I am in Charlotte now for Heroes Con! It’s all this weekend at the Charlotte Convention Center! How about that!
ANYWAY. I came across this article tonight in a 1904 issue of a magazine called Technical World. It’s a really interesting piece about the discovery and properties of X-rays and radioactivity, but these few paragraphs in particular caught my eye:
…[Radioactive] complex molecules are continually disintegrating into simpler ones, and in so doing are setting free the energy that was originally put into them when the processes of life first built them up into their complex forms…
[This energy is] enormously greater than the energies involved in any of the ordinary chemical transformations.
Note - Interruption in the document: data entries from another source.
(* ===== verification/PrintfSpec.v ===== *)
(** * Formatted output, verified

    The numbers that [vprintfmt] prints: the canonical numeral, padded to the width; a
    decimal number is read back by [atoi]. *)

From S2P Require Import Prelude Mem Printf.

(** The value of a digit, and of a numeral. *)
Definition digit_value (c : Z) : Z := if c <? 58 then c - 48 else c - 87.
Definition value (base : Z) (ds : list Z) : Z := foldl (λ a c, a * base + digit_value c) 0 ds.

Lemma digit_value_digit d : 0 ≤ d < 16 → digit_value (digit d) = d.
Proof. intros Hd. unfold digit, digit_value. destruct (Z.ltb_spec d 10); [destruct (Z.ltb_spec (48 + d) 58)|destruct (Z.ltb_spec (87 + d) 58)]; lia. Qed.

Definition is_digit (base c : Z) : Prop := ∃ d, 0 ≤ d < base ∧ c = digit d.

(** The numeral of [num]: without leading zeros. *)
Record numeral (base num : Z) (ds : list Z) : Prop := {
  nu_value : value base ds = num;
  nu_digits : Forall (is_digit base) ds;
  nu_head : ds ≠ [] ∧ (num = 0 ∧ ds = [48] ∨ hd 0 ds ≠ 48);
}.

Lemma putn_run n c s : putn n c s = Ret (tt, set_out (out s ++ repeat c n) s).
Proof.
  revert s. induction n as [|n IH]; intros s; simpl; [rewrite app_nil_r; by destruct s|].
  erewrite bind_Ret; [|reflexivity]. rewrite IH. simpl. by rewrite <- app_assoc.
Qed.

Lemma digit_inj d : 0 ≤ d < 16 → digit d = 48 → d = 0.
Proof. unfold digit. intros Hd. destruct (Z.ltb_spec d 10); lia. Qed.

(** The numeral of a digit, and that of a number from the one of its quotient. *)
Lemma numeral_digit base d : 2 ≤ base ≤ 16 → 0 ≤ d < base → numeral base d [digit d].
Proof.
  intros Hb Hd. constructor.
  - unfold value. simpl. rewrite digit_value_digit by lia. lia.
  - apply Forall_singleton. exists d. split; [lia|done].
  - split; [done|]. simpl. destruct (decide (d = 0)) as [->|Hnz]; [by left|right]. intros E.
    apply Hnz, digit_inj; [lia|done].
Qed.

Lemma numeral_step base num ds :
  2 ≤ base ≤ 16 → base ≤ num → numeral base (num / base) ds → numeral base num (ds ++ [digit (num mod base)]).
Proof.
  intros Hb Hn [Hv Hd [Hne Hh]]. pose proof (Z.mod_pos_bound num base ltac:(lia)). constructor.
  - unfold value. rewrite foldl_app. simpl. fold (value base ds). rewrite Hv, digit_value_digit by lia.
    pose proof (Z.div_mod num base). lia.
  - apply Forall_app. split; [done|]. apply Forall_singleton. by exists (num mod base).
  - split; [by destruct ds|]. right. assert (0 < num / base) by (apply Z.div_str_pos; lia).
    destruct Hh as [[E0 _]|Hh]; [lia|]. by destruct ds.
Qed.

Lemma printnum_run fuel num base width padc s :
  2 ≤ base ≤ 16 → 0 ≤ num < base ^ Z.of_nat fuel → (0 < fuel)%nat →
  ∃ ds, numeral base num ds ∧ printnum fuel num base width padc s =
    Ret (tt, set_out (out s ++ repeat padc (Z.to_nat (width - Z.of_nat (length ds))) ++ ds) s).
Proof.
  intros Hb. revert num width s. induction fuel as [|fuel IH]; intros num width s Hn Hf; [lia|]. simpl printnum.
  rewrite Z.geb_leb. destruct (Z.leb_spec base num) as [Hge|Hlt].
  - rewrite Nat2Z.inj_succ, Z.pow_succ_r in Hn by lia.
    assert (0 < num / base < base ^ Z.of_nat fuel) as Hq.
    { split; [apply Z.div_str_pos; lia|apply Z.div_lt_upper_bound; lia]. }
    destruct fuel as [|fuel]; [change (base ^ Z.of_nat 0) with 1 in Hq; lia|].
    destruct (IH (num / base) (width - 1) s) as (ds & Hds & E); [lia|lia|].
    exists (ds ++ [digit (num mod base)]). split; [by apply numeral_step|].
    kstep E. unfold putch, modify. simpl. do 2 f_equal. unfold set_out. simpl. f_equal.
    rewrite <- !app_assoc. do 2 f_equal. f_equal. rewrite length_app. simpl. lia.
  - exists [digit num]. split; [apply numeral_digit; lia|]. rewrite Z.mod_small by lia.
    kstep (putn_run (Z.to_nat (width - 1)) padc s). unfold putch, modify. simpl. rewrite <- app_assoc. done.
Qed.

(** C29: [printnum] terminates and prints the one numeral of the number in its base,
    without leading zeros, padded on the left to the width. *)
Theorem printnum_numeral num base width padc s :
  2 ≤ base ≤ 16 → 0 ≤ num < W64 →
  ∃ ds, numeral base num ds ∧ printnum 64 num base width padc s =
    Ret (tt, set_out (out s ++ repeat padc (Z.to_nat (width - Z.of_nat (length ds))) ++ ds) s).
Proof.
  intros Hb Hn. apply printnum_run; [done| |lia]. split; [lia|]. apply (Z.lt_le_trans _ (2 ^ 64)); [apply Hn|].
  apply Z.pow_le_mono_l. lia.
Qed.

Lemma s8_digit d : 0 ≤ d < 10 → s8 (digit d) = digit d ∧ digit d = 48 + d.
Proof.
  intros Hd. unfold digit. rewrite (proj2 (Z.ltb_lt _ _)) by lia. split; [|done]. unfold s8.
  rewrite Z.mod_small by lia. lia.
Qed.

Lemma atoi_digits_run ds loc acc rest :
  Forall (is_digit 10) ds → 0 ≤ acc → foldl (λ a c, a * 10 + digit_value c) acc ds < 2147483648 →
  atoi_digits (ds ++ 0 :: rest) loc acc = Some (loc + Z.of_nat (length ds), foldl (λ a c, a * 10 + digit_value c) acc ds).
Proof.
  revert loc acc. induction ds as [|c ds IH]; intros loc acc Hd Hacc Hlt; simpl.
  - do 2 f_equal. lia.
  - apply Forall_cons in Hd as [(d & Hd & ->) Hds]. destruct (s8_digit d Hd) as [E1 E2]. rewrite E1.
    simpl in Hlt. rewrite digit_value_digit in * by lia.
    assert (∀ l a, 0 ≤ a → Forall (is_digit 10) l → a ≤ foldl (λ a c, a * 10 + digit_value c) a l) as Hmono.
    { clear. intros l. induction l as [|c l IH]; intros a Ha Hl; simpl; [lia|].
      apply Forall_cons in Hl as [(d & Hd & ->) Hl]. rewrite digit_value_digit by lia.
      specialize (IH (a * 10 + d) ltac:(lia) Hl). lia. }
    specialize (Hmono ds (acc * 10 + d) ltac:(lia) Hds).
    rewrite E2. rewrite !(proj2 (Z.leb_le _ _)) by lia. simpl. replace (48 + d - 48) with d by lia.
    rewrite (proj2 (Z.ltb_lt _ _)) by lia. rewrite IH by (done || lia). do 2 f_equal. lia.
Qed.

Lemma numeral_pos base num ds : numeral base num ds → ∃ c r, ds = c :: r ∧ is_digit base c.
Proof.
  intros [_ Hd [Hne _]]. destruct ds as [|c r]; [done|]. apply Forall_cons in Hd as [Hc _]. by exists c, r.
Qed.

(** Reading a numeral back, with and without a sign. *)
Lemma atoi_numeral num ds rest :
  numeral 10 num ds → num < 2147483648 →
  atoi (ds ++ 0 :: rest) = Some (Z.of_nat (length ds), Some num) ∧
  atoi (45 :: ds ++ 0 :: rest) = Some (Z.of_nat (length ds) + 1, Some (- num)).
Proof.
  intros Hnu Hlt. destruct (numeral_pos _ _ _ Hnu) as (c & r & -> & d & Hd & ->). destruct (s8_digit d Hd) as [E1 E2].
  destruct Hnu as [Hv Hds _]. unfold value in Hv. split.
  - unfold atoi. change ((digit d :: r) ++ 0 :: rest) with (digit d :: (r ++ 0 :: rest)). cbv beta iota. rewrite E1.
    rewrite !(proj2 (Z.eqb_neq _ _)) by lia.
    change (digit d :: (r ++ 0 :: rest)) with ((digit d :: r) ++ 0 :: rest).
    rewrite atoi_digits_run by (done || lia). rewrite Hv. by rewrite (proj2 (Z.eqb_neq _ _)) by (simpl; lia).
  - unfold atoi. change (s8 45 =? 43) with false. change (s8 45 =? 45) with true. cbv iota.
    rewrite atoi_digits_run by (done || lia). rewrite Hv. rewrite (proj2 (Z.eqb_neq _ _)) by (simpl; lia).
    do 2 f_equal. lia.
Qed.

(** [%d] without flags. *)
Lemma convert_d m user fmt esc f s :
  convert m user 100 fmt esc f s =
  (let! num := getint (lflag f) in
   (if num <? 0 then putch 45 ;;; number f (- num) 10 else number f num 10) ;;;
   ret (fmt, None)) s.
Proof. unfold convert. reflexivity. Qed.

Lemma vprintfmt_d m user n w s s' :
  (if s32 (u32 w) <? 0 then putch 45 ;;; number no_flags (- s32 (u32 w)) 10 else number no_flags (s32 (u32 w)) 10) s =
    Ret (tt, s') →
  vprintfmt m user (S (S n)) [37; 100; 0] {| out := out s; ap := w :: ap s |} = Ret (tt, s').
Proof.
  intros E. cbn [vprintfmt]. change (37 =? 37) with true. cbv iota.
  assert (convert m user 100 [0] [100; 0] no_flags {| out := out s; ap := w :: ap s |} = Ret (([0], None), s')) as Ec.
  { rewrite convert_d. unfold getint. change (lflag no_flags >=? 2) with false. cbv iota.
    rewrite bind_assoc. erewrite bind_Ret; [|reflexivity]. rewrite bind_ret_l.
    change (set_ap (ap s) _) with {| out := out s; ap := ap s |}. destruct s as [o a]. simpl out in *. simpl ap in *.
    kstep E. done. }
  erewrite (bind_Ret _ _ _ [0] s'); [|cbn [escape length]; kstep Ec; done].
  cbn [vprintfmt]. done.
Qed.

(** What [%d] prints for an [int] is read back by [atoi] as the same number, up to
    its last character (the least [int], which [atoi] cannot read, excepted). *)
Theorem printf_atoi m user x rest :
  -2147483648 < x < 2147483648 →
  ∃ ds, vprintfmt m user 3 [37; 100; 0] {| out := []; ap := [u32 x] |} = Ret (tt, {| out := ds; ap := [] |}) ∧
    atoi (ds ++ 0 :: rest) = Some (Z.of_nat (length ds), Some x).
Proof.
  intros Hx. set (s0 := {| out := []; ap := [] |}).
  assert (s32 (u32 (u32 x)) = x) as Ex.
  { rewrite (u32_small (u32 x)) by auto with kern. unfold u32, s32. rewrite Zplus_mod_idemp_l.
    apply (s32_small x). unfold is_s32. lia. }
  assert (∀ n s, 0 ≤ n < 2147483648 → ∃ ds, numeral 10 n ds ∧
    number no_flags n 10 s = Ret (tt, set_out (out s ++ ds) s)) as Hnum.
  { intros n s Hn. unfold number, u64. rewrite Z.mod_small by (unfold W64; lia).
    destruct (printnum_run 64 n 10 (-1) 32 s) as (ds & Hnu & E); [lia| |lia|].
    - split; [lia|]. apply (Z.lt_le_trans _ (2 ^ 32)); [lia|]. vm_compute. discriminate.
    - exists ds. split; [done|]. unfold no_flags. cbn [width padc]. rewrite E. do 3 f_equal.
      replace (Z.to_nat (-1 - Z.of_nat (length ds))) with 0%nat by lia. done. }
  destruct (Z.ltb_spec x 0) as [Hneg|Hpos].
  - destruct (Hnum (- x) {| out := [45]; ap := [] |}) as (ds & Hnu & E); [lia|]. exists (45 :: ds). split.
    + apply (vprintfmt_d m user 1 (u32 x) s0). rewrite Ex, (proj2 (Z.ltb_lt _ _)) by lia.
      erewrite bind_Ret; [exact E|done].
    + destruct (atoi_numeral (- x) ds rest Hnu) as [_ Ea]; [lia|]. rewrite Z.opp_involutive in Ea.
      change ((45 :: ds) ++ 0 :: rest) with (45 :: ds ++ 0 :: rest). rewrite Ea. do 2 f_equal. simpl. lia.
  - destruct (Hnum x s0) as (ds & Hnu & E); [lia|]. exists ds. split.
    + apply (vprintfmt_d m user 1 (u32 x) s0). rewrite Ex, (proj2 (Z.ltb_ge _ _)) by lia. exact E.
    + by apply atoi_numeral; [|lia].
Qed.

(** ** Examples *)

Lemma printnum_numeral_witness : ∃ ds, numeral 16 48879 ds ∧
  printnum 64 48879 16 8 48 {| out := []; ap := [] |} =
    Ret (tt, {| out := repeat 48 (Z.to_nat (8 - Z.of_nat (length ds))) ++ ds; ap := [] |}).
Proof.
  apply (printnum_numeral 48879 16 8 48 {| out := []; ap := [] |}); [lia|]. split; [lia|reflexivity].
Defined.

Lemma printf_atoi_witness : ∃ ds,
  vprintfmt ∅ true 3 [37; 100; 0] {| out := []; ap := [u32 (-42)] |} = Ret (tt, {| out := ds; ap := [] |}) ∧
  atoi (ds ++ [0]) = Some (Z.of_nat (length ds), Some (-42)).
Proof. apply (printf_atoi ∅ true (-42) []). lia. Defined.

(** The flag ['-'] of [vprintfmt] does not pad a number on the right: [%-5d] prints 5 as
    ["----5"], where [%5d] prints ["    5"]. *)
Example printf_minus_flag m user :
  vprintfmt m user 5 [37; 45; 53; 100; 0] {| out := []; ap := [5] |} =
    Ret (tt, {| out := [45; 45; 45; 45; 53]; ap := [] |}) ∧
  vprintfmt m user 5 [37; 53; 100; 0] {| out := []; ap := [5] |} =
    Ret (tt, {| out := [32; 32; 32; 32; 53]; ap := [] |}).
Proof. split; vm_compute; reflexivity. Qed.
(* ===== verification/Trap.v ===== *)
(** * Traps, system calls and processes

    kern/lib/dprintf.c and [debug_info] of kern/lib/debug.c: output on the console.
    kern/lib/elf.c: the loader of the program images.  kern/proc/PProc: the creation and
    the start of a process.  kern/trap: the system calls of TSyscall, their dispatch
    (TDispatch), the handlers of exceptions and interrupts and the entry of all traps
    (TTrapHandler), and the table of the handlers (TTrapInit).

    Left out of this state: the informational messages of the kernel itself, the lock
    around the output (which one processor takes and gives back) and the end-of-interrupt
    signal to the controller. *)

From S2P Require Import Prelude Spinlock Pmmap MAT Container Mem Vmm Thread UserCopy DList Bufcache Log Inode Dir File Console Seg Sysfile Printf.

(** The line buffer of the console, the buffers of the disk, the program images that are
    linked into the kernel, and the functions whose addresses are stored. *)
Class TrapLayout := {
  linebuf_addr : Z;
  buf_addr : Z → Z;
  ping_start : Z;
  pong_start : Z;
  ding_start : Z;
  fstest_start : Z;
  shell_start : Z;
  idle_start : Z;
  proc_start_user_addr : Z;
  exception_handler_addr : Z;
  interrupt_handler_addr : Z;
  syscall_dispatch_addr : Z;
  handlers_distinct : NoDup [0; exception_handler_addr; interrupt_handler_addr; syscall_dispatch_addr];
}.

Definition T_DIVIDE : Z := 0.
Definition T_PGFLT : Z := 14.
Definition T_SIMD : Z := 19.
Definition T_SECEV : Z := 30.
Definition T_IRQ0 : Z := 32.
Definition IRQ_TIMER : Z := 0.
Definition IRQ_SPURIOUS : Z := 7.
Definition IRQ_RTC : Z := 8.
Definition IRQ_MOUSE : Z := 12.
Definition IRQ_IDE1 : Z := 14.
Definition IRQ_IDE2 : Z := 15.
Definition IRQ_ERROR : Z := 19.
Definition IRQ_EHCI_2 : Z := 23.
Definition T_SYSCALL : Z := 48.
Definition T_LTIMER : Z := 49.
Definition T_PERFCTR : Z := 51.
Definition PFE_PR : Z := 1.
Definition FL_IF : Z := 512.

Definition SYS_puts : Z := 0.
Definition SYS_spawn : Z := 1.
Definition SYS_yield : Z := 2.
Definition SYS_open : Z := 3.
Definition SYS_close : Z := 4.
Definition SYS_read : Z := 5.
Definition SYS_write : Z := 6.
Definition SYS_mkdir : Z := 7.
Definition SYS_chdir : Z := 8.
Definition SYS_link : Z := 9.
Definition SYS_unlink : Z := 10.
Definition SYS_stat : Z := 11.
Definition SYS_is_dir : Z := 12.
Definition SYS_ls : Z := 13.
Definition SYS_pwd : Z := 14.
Definition SYS_readline : Z := 15.

Definition ELF_MAGIC : Z := 1179403647.
Definition ELF_SHT_STRTAB : Z := 3.
Definition ELF_SHN_UNDEF : Z := 0.
Definition ELF_PROG_LOAD : Z := 1.
Definition ELF_PROG_FLAG_WRITE : Z := 2.
Definition SECHDR_SIZE : Z := 40.
Definition PROGHDR_SIZE : Z := 32.

(** ** dprintf.c *)

Section print.
Context `{KEnv}.

Fixpoint cputs (str : list Z) : M con unit :=
  match str with
  | [] => ret tt
  | c :: r => if nz (s8 c) then cons_putc (s8 c) ;;; cputs r else ret tt
  end.

(** The characters of [vprintfmt] come in parts of [CONSOLE_BUFFER_SIZE - 1]. *)
Fixpoint flush (fuel : nat) (l : list Z) : M con unit :=
  let n := Z.to_nat (CONSOLE_BUFFER_SIZE - 1) in
  match fuel with
  | O => hang
  | S f => if Z.of_nat (length l) >=? CONSOLE_BUFFER_SIZE - 1 then cputs (take n l) ;;; flush f (drop n l)
           else cputs l
  end.

Definition vdprintf (m : memory) (fmt ap : list Z) : M con unit := λ s,
  match vprintfmt m false (S (length fmt)) fmt {| out := []; Printf.ap := ap |} with
  | Ret (_, p) => flush (S (length (out p))) (out p) s
  | Panic => Panic
  | Hang => Hang
  | Fault => Fault
  end.

(** [debug_info], which is [KERN_INFO] *)
Definition debug_info (m : memory) (fmt ap : list Z) : M con unit :=
  if DEBUG_MSG then vdprintf m fmt ap else ret tt.

End print.

(** ** elf.c *)

Section elf.
Context `{KEnv, KernelLayout}.

Definition ld16 (a : Z) : M vmm Z := gets (λ s, load16 (mem s) (u32 a)).
Definition ld32 (a : Z) : M vmm Z := gets (λ s, load32 (mem s) (u32 a)).

(** The pages of a segment from [va] to [eva]. *)
Definition load_pages (pid perm filesz zva eva fa va : Z) : M vmm unit :=
  loop (Z.to_nat ((eva - va) / PAGESIZE + 2)) (λ '(va, fa),
    if va <? eva then
      alloc_page pid va perm ;;;
      (if va <? rounddown zva PAGESIZE then
         pt_copyout fa pid va PAGESIZE
       else if (va <? zva) && nz filesz then
         pt_memset pid va 0 PAGESIZE ;;;
         pt_copyout fa pid va (u32 (zva - va))
       else pt_memset pid va 0 PAGESIZE) ;;;
      ret (inl (u32 (va + PAGESIZE), u32 (fa + PAGESIZE)))
    else ret (inr tt)) (va, fa).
The disintegration of a gram of uranium…sets free at least a million times as much energy as that represented in any known chemical change taking place with a gram weight of any compound substance.
The experiments of the last eight years have marked a most notable advance in science, in that they have proven the existence of this immense store of sub-atomic energy. It seems highly improbable, however, that this energy can ever be utilized on the earth to serve man’s economic needs.
…Radium may possibly prove to be of some practical value in the cure of disease, although it is too early yet to assert even this with assurance.
BONUS: Another mention of radium in Popular Science, 1921:
I guess that’s one way to get a “natural, healthy glow.”